**YOUR INSTRUCTIONS**
A single stretch of the material below is to be transcribed exactly, starting at the line with "Definition governed (c" and ending after the line with "gets, lift_res, registry_get.".

**GIVEN DATA**
+ + + +
(* ===== verification/Daemon.v ===== *)
(** * The daemon as a transition system

    The two doors of the daemon, the MCP server and the IPC handler, act on
    one state. Its invariant: the database is intact, the approval queue is
    well-formed, and no registered provider or pending authorization can touch
    the database. Every request, on either door, preserves it. *)
From S2P Require Export IpcHandler.

Section daemon.
Context `{PF : Platform}.

Record ctx_wf (c : Context) : Prop := {
  cw_db : db_wf (sys_db (cx_sys c));
  cw_queue : queue_inv (dk_queue (cx_desk c));
  cw_providers id p :
    cx_providers c !! id = Some p → ProviderWithin (same sys_db) p;
}.

Record daemon_wf (d : Daemon) : Prop := {
  dw_ctx : ctx_wf (h_ctx d);
  dw_pending cid t : h_pending d !! cid = Some t → within (same sys_db) t;
}.

(** ** Lifting frames to the context and the daemon *)

Lemma at_sys_wf {A} (m : M A) :
  within (keeps (db_wf ∘ sys_db)) m → within (keeps ctx_wf) (at_sys m).
Proof.
  intros Hm c [Hdb Hq Hp]. rewrite at_sys_run. specialize (Hm (cx_sys c) Hdb).
  by split.
Qed.

Lemma at_sys_wf_same {A} (m : M A) :
  within (same sys_db) m → within (keeps ctx_wf) (at_sys m).
Proof. intros Hm. by apply at_sys_wf, same_db_keeps. Qed.

Lemma at_desk_wf {A} (m : DM A) :
  within (same (sys_db ∘ dk_sys)) m → within (keeps (queue_inv ∘ dk_queue)) m →
  within (keeps ctx_wf) (at_desk m).
Proof.
  intros Hm Hq c [Hdb Hqi Hp]. rewrite at_desk_run.
  specialize (Hm (cx_desk c)). specialize (Hq (cx_desk c) Hqi).
  split; simpl; [|done|done]. unfold cx_sys; simpl.
  unfold same, compose in Hm. by rewrite Hm.
Qed.

Lemma in_ctx_wf {A} (m : CM A) :
  within (keeps ctx_wf) m → within (keeps daemon_wf) (in_ctx m).
Proof.
  intros Hm d [Hc Hp]. unfold in_ctx, zoom. specialize (Hm (h_ctx d) Hc).
  destruct (m (h_ctx d)) as [r c]. by split.
Qed.

Lemma in_sys_wf {A} (m : M A) :
  within (keeps (db_wf ∘ sys_db)) m → within (keeps daemon_wf) (in_sys m).
Proof. intros Hm. by apply in_ctx_wf, at_sys_wf. Qed.

Lemma in_sys_wf_same {A} (m : M A) :
  within (same sys_db) m → within (keeps daemon_wf) (in_sys m).
Proof. intros Hm. by apply in_ctx_wf, at_sys_wf_same. Qed.

(** ** The MCP door *)

Lemma execute_db p tool args :
  ProviderWithin (same sys_db) p → within (same sys_db) (execute p tool args).
Proof.
  intros [].
  assert (H : (∀ m, exec_read p tool args = Some m → within (same sys_db) m) ∧
    (∀ m, exec_triage p tool args = Some m → within (same sys_db) m) ∧
    (∀ m, exec_compose p tool args = Some m → within (same sys_db) m)).
  { unfold exec_read, exec_triage, exec_compose.
    split; [|split]; intros m;
      repeat match goal with
      | |- (if ?b then _ else _) = Some _ → _ => destruct b
      end; try done; intros [= <-];
      repeat first [ apply within_ret, _ | apply within_lift_res, _
        | solve [auto] | apply within_bind; [apply _| |intros ?] ]. }
  destruct H as (Hr & Ht & Hc). unfold execute.
  destruct (exec_read p tool args); [by apply Hr|].
  destruct (exec_triage p tool args); [by apply Ht|].
  destruct (exec_compose p tool args); [by apply Hc|].
  destruct (String.eqb _ _); [apply within_panic|apply within_throw]; apply _.
Qed.

Lemma for_account_db id : within (same sys_db) (for_account id).
Proof. unfold for_account. frame. Qed.

Lemma list_accounts_db : within (same sys_db) list_accounts.
Proof. unfold list_accounts, list_rows. frame. Qed.

Lemma enforce_db perms cat r : within (same (sys_db ∘ dk_sys)) (enforce perms cat r).
Proof.
  eapply within_weaken; [|apply enforce_quiet]. unfold same, quiet, compose.
  intros s s' ?. congruence.
Qed.

(** What a tool call can use of the context but not set: the database (accounts,
    permissions, settings), the registered providers, the pause switch. *)
Definition governing (c : Context) : Db * gmap AccountId MailProvider * bool :=
  (sys_db (cx_sys c), cx_providers c, cx_paused c).

(** From a well-formed context, the governing part stays as it was. *)
Definition governed (c c' : Context) : Prop :=
  ctx_wf c → ctx_wf c' ∧ governing c' = governing c.

#[local] Instance governed_preorder : PreOrder governed.
Proof.
  split; [by intros c|]. intros c1 c2 c3 H1 H2 Hwf.
  destruct (H1 Hwf) as [Hwf2 E1]. destruct (H2 Hwf2) as [Hwf3 E2].
  split; [done|congruence].
Qed.

Lemma at_sys_governed {A} (m : M A) :
  within (same sys_db) m → within governed (at_sys m).
Proof.
  intros Hm c Hwf. split; [by apply (at_sys_wf_same m)|].
  rewrite at_sys_run. specialize (Hm (cx_sys c)). unfold governing. simpl.
  unfold cx_sys in *. simpl. by rewrite Hm.
Qed.

Lemma at_desk_governed {A} (m : DM A) :
  within (same (sys_db ∘ dk_sys)) m → within (keeps (queue_inv ∘ dk_queue)) m →
  within governed (at_desk m).
Proof.
  intros Hm Hq c Hwf. split; [by apply (at_desk_wf m)|].
  rewrite at_desk_run. specialize (Hm (cx_desk c)). unfold governing. simpl.
  unfold cx_sys. simpl. unfold same, compose in Hm. by rewrite Hm.
Qed.

Lemma convert_db p tool args :
  ProviderWithin (same sys_db) p → within (same sys_db) (convert_send_to_draft p tool args).
Proof.
  intros Hp. unfold convert_send_to_draft. destruct Hp.
  repeat first [ apply within_ret, _ | apply within_lift_res, _
    | solve [auto] | apply within_bind; [apply _| |intros ?] ].
Qed.

(** What one tool call is allowed to do after its provider was looked up. *)
Lemma act_governed tool args p o :
  ProviderWithin (same sys_db) p → within governed (act tool args p o).
Proof.
  intros Hp. destruct o; simpl.
  - by apply at_sys_governed, execute_db.
  - apply within_throw, _.
  - destruct (String.eqb _ _); [apply within_ret, _|]. by apply at_sys_governed, convert_db.
Qed.

Lemma dispatch_governed tool args : within governed (dispatch tool args).
Proof.
  intros c Hwf. destruct (cx_paused c) eqn:Hpaused.
  { unfold dispatch, mbind, st_bind, gets. by rewrite Hpaused. }
  destruct (parse_account_id args) as [id|e| |] eqn:Hid.
  2-4: unfold dispatch, mbind, st_bind, gets, lift_res; by rewrite Hpaused, Hid.
  destruct (cx_providers c !! id) as [p|] eqn:Hprov.
  2: { unfold dispatch, mbind, st_bind, gets, lift_res, registry_get.
    rewrite Hpaused, Hid. unfold gets. by rewrite Hprov. }
  rewrite (dispatch_enforced _ _ _ _ _ Hpaused Hid Hprov).
  assert (Hp : ProviderWithin (same sys_db) p) by (by eapply cw_providers).
  revert Hwf. revert c Hpaused Hprov. intros c _ _. revert c.
  change (within governed (at_sys (for_account id) ≫= λ perms,
    at_desk (enforce perms (tool_category tool) (request_of tool args id))
      ≫= act tool args p)).
  apply within_bind; [apply _|apply at_sys_governed, for_account_db|intros perms].
  apply within_bind; [apply _| |intros o; by apply act_governed].
  apply at_desk_governed; [apply enforce_db|apply enforce_inv].
Qed.

Lemma handle_post_governed state header req :
  within governed (handle_post state header req).
Proof.
  unfold handle_post. destruct (check_auth _ _); [|apply within_ret, _].
  apply within_bind; [apply _| |intros r; apply within_ret, _].
  repeat match goal with
  | |- within _ (if ?b then _ else _) => destruct b; [apply within_ret, _|]
  | |- within _ (if ?b then _ else _) => destruct b; [|apply within_ret, _]
  end.
  unfold tools_call. destruct (String.eqb _ _).
  - apply within_bind; [apply _| |intros items; apply within_ret, _].
    apply within_catch, at_sys_governed, list_accounts_db.
  - destruct (find_tool _); [|apply within_ret, _].
    apply within_bind; [apply _| |intros r; apply within_ret, _].
    apply within_catch, dispatch_governed.
Qed.

Lemma handle_post_wf state header req :
  within (keeps ctx_wf) (handle_post state header req).
Proof. intros c Hwf. by apply handle_post_governed. Qed.

(** ** The IPC door *)

Lemma rotation_callback_ok id cfg cell :
  rotation_ok (mkAuthClient cfg cell (Some (make_rotation_callback id))).
Proof.
  intros cb rt [= <-]. unfold make_rotation_callback. apply within_ignore, secret_set_same; done.
Qed.

Lemma registry_insert_wf id p :
  ProviderWithin (same sys_db) p → within (keeps ctx_wf) (registry_insert id p).
Proof.
  intros Hp. apply within_modify. intros c [Hdb Hq Hps]. split; [done|done|]. simpl.
  intros id' p' [[_ <-]|[_ ?]]%lookup_insert_Some; [done|by eapply Hps].
Qed.

Lemma registry_remove_wf id : within (keeps ctx_wf) (registry_remove id).
Proof.
  apply within_modify. intros c [Hdb Hq Hps]. split; [done|done|]. simpl.
  intros id' p' [_ ?]%lookup_delete_Some. by eapply Hps.
Qed.

(** A client built with the rotation callback makes a provider that stays away
    from the database. *)
Lemma new_client_provider cfg tokens id email s client s' :
  with_rotation_callback cfg tokens (Some (make_rotation_callback id)) s =
    (Ok client, s') →
  ProviderWithin (same sys_db) (gmail_new client email).
Proof.
  unfold with_rotation_callback. intros H. run_ok.
  unfold gmail_new. apply gmail_db, rotation_callback_ok.
Qed.

Lemma with_rotation_callback_db cfg tokens cb :
  within (same sys_db) (with_rotation_callback cfg tokens cb).
Proof. unfold with_rotation_callback. frame. Qed.

(** The shared state of a daemon, and the daemon with another one. *)
Definition sys_of (d : Daemon) : Sys := cx_sys (h_ctx d).
Definition put_sys (s : Sys) (d : Daemon) : Daemon :=
  set_ctx (set_desk (set_dk_sys s (cx_desk (h_ctx d))) (h_ctx d)) d.

Lemma in_sys_run {A} (m : M A) d :
  in_sys m d = ((m (sys_of d)).1, put_sys (m (sys_of d)).2 d).
Proof. unfold in_sys, in_ctx, zoom. rewrite at_sys_run. by destruct (m _). Qed.

Lemma in_sys_Ok {A} (m : M A) d a d' :
  in_sys m d = (Ok a, d') → ∃ s', m (sys_of d) = (Ok a, s') ∧ d' = put_sys s' d.
Proof.
  rewrite in_sys_run. destruct (m _) as [r s'] eqn:E. simpl. intros [= -> <-]. by exists s'.
Qed.
Lemma reachable_seen s0 s n call :
  flight_start s0 → rtc fstep s0 s → fl_calls s !! n = Some call →
  phase_seen s0 s (cl_phase call).
Proof.
  intros H0 Hr. revert n call. revert s Hr.
  apply (rtc_ind_r (λ s, ∀ n call, fl_calls s !! n = Some call →
    phase_seen s0 s (cl_phase call))); [|intros s s' Hr Hs IH].
  { intros n call. destruct H0 as (_ & _ & -> & _). by rewrite lookup_empty. }
  pose proof (reachable_flight _ _ H0 Hr) as Hinv. intros m call Hm.
  assert (Hold : ∀ call, fl_calls s !! m = Some call → phase_seen s0 s' (cl_phase call)).
  { intros call' Hc'. eapply phase_seen_later; [exact Hs|by eapply IH]. }
  pose proof Hs as Hstep.
  destruct Hs as [n tool args s Hn|n call1 fired s Hc|n s|n hc method params s Hn|n p s Hp
    |n r s Hp|a s];
    simpl in Hm.
  - apply lookup_insert_Some in Hm as [[_ <-]|[_ ?]]; [done|by apply Hold].
  - revert Hm. unfold take_turn at 1, in_ctx, zoom.
    destruct (advance_total (cl_tool call1) (cl_args call1) fired (cl_phase call1)
      (fl_ctx s)) as (ph' & c' & Hrun). unfold fl_ctx in Hrun. rewrite Hrun. simpl.
    intros [[<- <-]|[_ ?]]%lookup_insert_Some; [|by apply Hold].
    eapply advance_seen; [exact Hr|exact Hstep|apply Hinv|by eapply IH|exact Hrun].
  - apply lookup_delete_Some in Hm as [_ ?]. by apply Hold.
  - by apply Hold.
  - by apply Hold.
  - by apply Hold.
  - by apply Hold.
Qed.

(** Only a call that acts touches the provider, the secrets or the database. *)
Lemma advance_quiet tool args fired ph :
  (∀ k o, ph ≠ Acting k o) → within (same (quiet ∘ cx_sys)) (advance tool args fired ph).
Proof.
  intros Hne. destruct ph as [| |id p|k|k g|k g fut|k fut|k|k o|r]; cbn [advance];
    try apply within_settle;
    first [ apply within_gets, _ | apply within_ret, _ | apply resolve_stays
          | apply judge_stays | apply poll_stays | by intros c | idtac ].
  - intros c. rewrite at_sys_run. unfold same, compose. simpl.
    assert (H : within (same quiet) (for_account id)) by (unfold for_account; frame).
    exact (H (cx_sys c)).
  - by destruct (Hne k o).
Qed.
(** A turn decides nothing. *)
Lemma advance_undecided tool args fired ph id dec :
  within (λ c c', Resolved id dec ∈ q_events (dk_queue (cx_desk c')) →
    Resolved id dec ∈ q_events (dk_queue (cx_desk c))) (advance tool args fired ph).
Proof.
  set (R := λ c c' : Context, _). assert (HR : PreOrder R).
  { split; unfold R; [by intros c|intros c1 c2 c3; auto]. }
  assert (Hsys : ∀ A (m : M A), within R (at_sys m)).
  { intros A m c. rewrite at_sys_run. by intros ?. }
  destruct ph as [| |i p|k|k g|k g fut|k fut|k|k o|r]; cbn [advance];
    try apply within_settle;
    first [ apply within_gets, _ | apply within_ret, _ | apply resolve_stays
          | apply judge_stays | apply poll_stays | apply Hsys | idtac ].
  - intros c. unfold R. rewrite at_desk_run. simpl.
    intros [[=]|?]%elem_of_cons. done.
  - by intros c ?.
  - by intros c ?.
  - destruct o; simpl; [apply Hsys|apply within_throw, _|].
    destruct (String.eqb _ _); [apply within_ret, _|apply Hsys].
Qed.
+ + + +
**THE ANSWER**
Definition governed (c c' : Context) : Prop :=
  ctx_wf c → ctx_wf c' ∧ governing c' = governing c.

#[local] Instance governed_preorder : PreOrder governed.
Proof.
  split; [by intros c|]. intros c1 c2 c3 H1 H2 Hwf.
  destruct (H1 Hwf) as [Hwf2 E1]. destruct (H2 Hwf2) as [Hwf3 E2].
  split; [done|congruence].
Qed.

Lemma at_sys_governed {A} (m : M A) :
  within (same sys_db) m → within governed (at_sys m).
Proof.
  intros Hm c Hwf. split; [by apply (at_sys_wf_same m)|].
  rewrite at_sys_run. specialize (Hm (cx_sys c)). unfold governing. simpl.
  unfold cx_sys in *. simpl. by rewrite Hm.
Qed.

Lemma at_desk_governed {A} (m : DM A) :
  within (same (sys_db ∘ dk_sys)) m → within (keeps (queue_inv ∘ dk_queue)) m →
  within governed (at_desk m).
Proof.
  intros Hm Hq c Hwf. split; [by apply (at_desk_wf m)|].
  rewrite at_desk_run. specialize (Hm (cx_desk c)). unfold governing. simpl.
  unfold cx_sys. simpl. unfold same, compose in Hm. by rewrite Hm.
Qed.

Lemma convert_db p tool args :
  ProviderWithin (same sys_db) p → within (same sys_db) (convert_send_to_draft p tool args).
Proof.
  intros Hp. unfold convert_send_to_draft. destruct Hp.
  repeat first [ apply within_ret, _ | apply within_lift_res, _
    | solve [auto] | apply within_bind; [apply _| |intros ?] ].
Qed.

(** What one tool call is allowed to do after its provider was looked up. *)
Lemma act_governed tool args p o :
  ProviderWithin (same sys_db) p → within governed (act tool args p o).
Proof.
  intros Hp. destruct o; simpl.
  - by apply at_sys_governed, execute_db.
  - apply within_throw, _.
  - destruct (String.eqb _ _); [apply within_ret, _|]. by apply at_sys_governed, convert_db.
Qed.

Lemma dispatch_governed tool args : within governed (dispatch tool args).
Proof.
  intros c Hwf. destruct (cx_paused c) eqn:Hpaused.
  { unfold dispatch, mbind, st_bind, gets. by rewrite Hpaused. }
  destruct (parse_account_id args) as [id|e| |] eqn:Hid.
  2-4: unfold dispatch, mbind, st_bind, gets, lift_res; by rewrite Hpaused, Hid.
  destruct (cx_providers c !! id) as [p|] eqn:Hprov.
  2: { unfold dispatch, mbind, st_bind, gets, lift_res, registry_get.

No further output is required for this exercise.